Gene Expression Analysis of HPRT-Deficient Cells Maintained with Physiological Levels of Folic Acid
Rosa J. Torres, Gerard Valentines-Casas, Claudia Cano-Estrada, Neus Ontiveros, José M. López

TL;DR
This study investigates how HPRT deficiency affects gene expression in human cells during neural development using physiological folic acid levels.
Contribution
The study introduces a novel HPRT-deficient cell model and examines gene expression changes under physiological folate conditions.
Findings
HPRT-deficient cells showed altered expression of pluripotency and homeobox genes.
Neuroectodermal differentiation was possible but with dysregulated homeobox genes like EN1 and LMX1A.

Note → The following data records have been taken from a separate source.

Definition cm_map_region (m : CopyingMemory) (start size : Z) (access : Access) (init : option (list Z))
    : Res (CopyingMemory * Result unit MapError) :=
  if negb (start mod PAGE_SIZE =? 0) then Ret (m, Err (UnalignedStart start))
  else if negb (size mod PAGE_SIZE =? 0) then Ret (m, Err (UnalignedSize size))
  else if start <? base m then Ret (m, Err (UnalignedStart start))
  else
    let rel_start := start - base m in
    match checked_add 64 rel_start size with
    | None => Ret (m, Err Overflow)
    | Some rel_end =>
        let m := grow_to m rel_end in
        let perm_byte := match access with ReadOnly => perm_RO | ReadWrite => perm_RW end in
        let first_page := rel_start / PAGE_SIZE in
        let last_page := saturating_sub (rel_end / PAGE_SIZE) 1 in
        let! m :=
          if 0 <? size then
            let! p := set_range (perms m) (Z.to_nat first_page)
                        (Z.to_nat (last_page - first_page + 1)) perm_byte in
            Ret (with_perms m p)
          else Ret m in
        match init with
        | Some bytes =>
            let n := Z.min (Z.of_nat (length bytes)) size in
            if rel_start + n <=? flat_len m
            then Ret (with_flat m (splice (flat_mem m) (Z.to_nat rel_start) (take (Z.to_nat n) bytes)), Ok tt)
            else Abort
        | None => Ret (m, Ok tt)
        end
    end.

Definition cm_read (m : CopyingMemory) (addr len : Z) : Result (list Z) MemAccess :=
  let a := off m addr in
  match checked_add 64 a len with
  | None => Err (PageFault (page_of addr))
  | Some e =>
      if flat_len m <? e then Err (PageFault (page_of addr))
      else Ok (take (Z.to_nat len) (drop (Z.to_nat a) (flat_mem m)))
  end.

(** First page of [p, p + 1, ...], [count] of them, that is not writable;
    [perms.get(p)] past the end reads [NONE]. *)
Fixpoint first_unwritable (perms : list Z) (p : nat) (count : nat) : option nat :=
  match count with
  | O => None
  | S count' =>
      if default perm_NONE (perms !! p) =? perm_RW then first_unwritable perms (S p) count'
      else Some p
  end.

(** The page loop cannot pass the end of [perms], so it is cut there. *)
Definition cm_write (m : CopyingMemory) (addr : Z) (data : list Z) : CopyingMemory * Result unit MemAccess :=
  let a := off m addr in
  match checked_add 64 a (Z.of_nat (length data)) with
  | None => (m, Err (PageFault (page_of addr)))
  | Some e =>
      if flat_len m <? e then (m, Err (PageFault (page_of addr)))
      else
        let start_page := a / PAGE_SIZE in
        let last_page := wrapping_sub 64 e 1 / PAGE_SIZE in
        let count := Z.min (last_page - start_page + 1) (Z.of_nat (S (length (perms m)))) in
        match first_unwritable (perms m) (Z.to_nat start_page) (Z.to_nat count) with
        | Some p => (m, Err (WriteProtected (wrap 32 (Z.of_nat p * PAGE_SIZE))))
        | None => (with_flat m (splice (flat_mem m) (Z.to_nat a) data), Ok tt)
        end
  end.

#[export] Instance CopyingMemory_Memory : Memory CopyingMemory := {
  read_u8 := cm_read_u8; read_u16_le := cm_read_u16_le;
  read_u32_le := cm_read_u32_le; read_u64_le := cm_read_u64_le;
  write_u8 := cm_write_u8; write_u16_le := cm_write_u16_le;
  write_u32_le := cm_write_u32_le; write_u64_le := cm_write_u64_le;
  map_region := cm_map_region; perm_of := cm_perm_of;
  mem_read := cm_read; mem_write := cm_write;
  touch_read := cm_touch_read; touch_write := cm_touch_write }.

(** ** What a memory promises to the interpreter *)

(** [cow_left] is the copy-on-write gas the memory can still charge: a write
    touch of [width] bytes charges some [c] that depends only on the memory and
    the access, at most two copies, and takes [c] out of [cow_left]. *)
Class MemoryLaws (M : Type) `{Memory M} := {
  mem_inv : M -> Prop;
  cow_left : M -> Z;
  cow_left_range m : mem_inv m -> 0 <= cow_left m <= 2 ^ 28;
  read_u8_range m a v : mem_inv m -> read_u8 m a = Some v -> is_u 8 v;
  read_u16_range m a v : mem_inv m -> read_u16_le m a = Some v -> is_u 16 v;
  read_u32_range m a v : mem_inv m -> read_u32_le m a = Some v -> is_u 32 v;
  read_u64_range m a v : mem_inv m -> read_u64_le m a = Some v -> is_u 64 v;
  write_u8_inv m a v m' b : mem_inv m -> write_u8 m a v = (m', b) ->
    mem_inv m' /\ cow_left m' = cow_left m;
  write_u16_inv m a v m' b : mem_inv m -> write_u16_le m a v = (m', b) ->
    mem_inv m' /\ cow_left m' = cow_left m;
  write_u32_inv m a v m' b : mem_inv m -> write_u32_le m a v = (m', b) ->
    mem_inv m' /\ cow_left m' = cow_left m;
  write_u64_inv m a v m' b : mem_inv m -> write_u64_le m a v = (m', b) ->
    mem_inv m' /\ cow_left m' = cow_left m;
  touch_read_law m a w : mem_inv m -> is_u 32 a -> 1 <= w <= 8 ->
    exists m' r, mem_inv m' /\ cow_left m' = cow_left m /\
      forall g, 0 <= remaining g -> touch_read m a w g = Ret (m', g, r);
  touch_write_law m a w : mem_inv m -> is_u 32 a -> 1 <= w <= 8 ->
    exists c m' r, mem_inv m' /\ 0 <= c <= COW_COST * MAX_PAGES_PER_ACCESS /\
      c + cow_left m' = cow_left m /\
      forall g, c <= remaining g -> touch_write m a w g = Ret (m', mkGas (remaining g - c), r) }.

(** ** The flat buffer keeps the promise *)

(** Pages not yet writable-present in a [mat_state] vector. *)
Definition uncopied (s : list Z) : Z :=
  Z.of_nat (length (List.filter (fun st => negb (st =? PageState_as_u8 PresentRw)) s)).

(** [perms] and [mat_state] cover every page of the buffer, which fits the
    32-bit guest space. *)
Record mem_ok (m : CopyingMemory) : Prop := {
  mo_base : is_u 32 (base m);
  mo_bytes : Forall (is_u 8) (flat_mem m);
  mo_perms : flat_len m <= PAGE_SIZE * Z.of_nat (length (perms m));
  mo_mat : length (mat_state m) = length (perms m);
  mo_fits : Z.of_nat (length (perms m)) <= 2 ^ 20 }.

Lemma uncopied_cons x s :
  uncopied (x :: s) = (if x =? PageState_as_u8 PresentRw then 0 else 1) + uncopied s.
Proof. unfold uncopied. cbn [List.filter]. destruct (x =? _); cbn [negb length]; lia. Qed.

Lemma uncopied_range s : 0 <= uncopied s <= Z.of_nat (length s).
Proof.
  induction s as [|x s IH]; [done|]. rewrite uncopied_cons. cbn [length]. destruct (x =? _); lia.
Qed.

Lemma uncopied_insert s i st x :
  s !! i = Some st ->
  uncopied (<[i := x]> s) + (if st =? PageState_as_u8 PresentRw then 0 else 1) =
  uncopied s + (if x =? PageState_as_u8 PresentRw then 0 else 1).
Proof.
  revert i. induction s as [|y s IH]; intros [|i] H; try done.
  - injection H as ->. cbn [insert list_insert]. rewrite !uncopied_cons. lia.
  - change (<[S i := x]> (y :: s)) with (y :: <[i := x]> s).
    rewrite !uncopied_cons. specialize (IH i H). lia.
Qed.

Lemma PageState_from_u8_eqb st :
  PageState_from_u8 st = if st =? 1 then PresentRo else if st =? 2 then PresentRw else NotPresent.
Proof. destruct st as [|[p|[p|p|]|]|p]; reflexivity. Qed.

(** One page of the second loop: the charge is what [uncopied] loses. *)
Lemma charge_for_uncopied s i st w c next :
  s !! i = Some st ->
  charge_for (PageState_from_u8 st) UnpinnedCapCow w = Ok (c, next) ->
  0 <= c <= COW_COST /\ (w = false -> c = 0) /\
  c + COW_COST * uncopied (<[i := PageState_as_u8 next]> s) = COW_COST * uncopied s.
Proof.
  intros Hs H. pose proof (uncopied_insert s i st (PageState_as_u8 next) Hs) as U.
  unfold charge_for in H. rewrite andb_comm, PageState_from_u8_eqb in H.
  change (PageState_as_u8 PresentRw) with 2 in U. unfold COW_COST in *. cbn [bool_decide decide_rel andb] in H.
  destruct (Z.eqb_spec st 1), (Z.eqb_spec st 2), w; injection H as <- <-; subst;
    cbn [PageState_as_u8 Z.eqb Pos.eqb] in *; lia.
Qed.

(** A page address inside the buffer has a permission and a state. *)
Lemma page_index_covered m p i :
  mem_ok m -> page_index m p = Some i ->
  exists pm st, perms m !! i = Some pm /\ mat_state m !! i = Some st.
Proof.
  intros OK. unfold page_index. destruct (Z.ltb_spec (off m p) (flat_len m)) as [Hl|]; [|done].
  intros [= <-]. pose proof (mo_perms m OK). pose proof (mo_mat m OK) as E.
  assert (0 <= off m p) by (apply wrap_range; lia).
  unfold PAGE_SIZE in *. change (Z.shiftl 1 12) with 4096 in *.
  assert (Z.to_nat (off m p / 4096) < length (perms m))%nat as Hi by dlia.
  destruct (lookup_lt_is_Some_2 (perms m) _ Hi) as [pm Hpm].
  rewrite <- E in Hi. destruct (lookup_lt_is_Some_2 (mat_state m) _ Hi) as [st Hst]. eauto.
Qed.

Gene ontology analysis linked HPRT deficiency to disrupted development and nervous system processes.
Abstract
Lesch–Nyhan disease (LND) is associated with a complete deficiency of hypoxanthine-guanine phosphoribosyltransferase (HPRT) activity due to mutations in the HPRT1 gene. Although the physiopathology of LND-related neurological manifestations remains unknown, a defective neuronal developmental process is the most widely accepted hypothesis. We generated an HPRT-deficient line from the pluripotent human embryonic cell line NT2/D1 by CRISPR-Cas9 and induced its differentiation along neuroectodermal lineages by retinoic acid treatment. As levels of folic acid in the culture media may affect results in LND models, we employed physiological levels of folate. The effect of HPRT deficiency on neural development-related gene expression was evaluated using two methodological approaches: a directed qPCR array of genes related to neuronal differentiation, and global gene expression by RNAseq.…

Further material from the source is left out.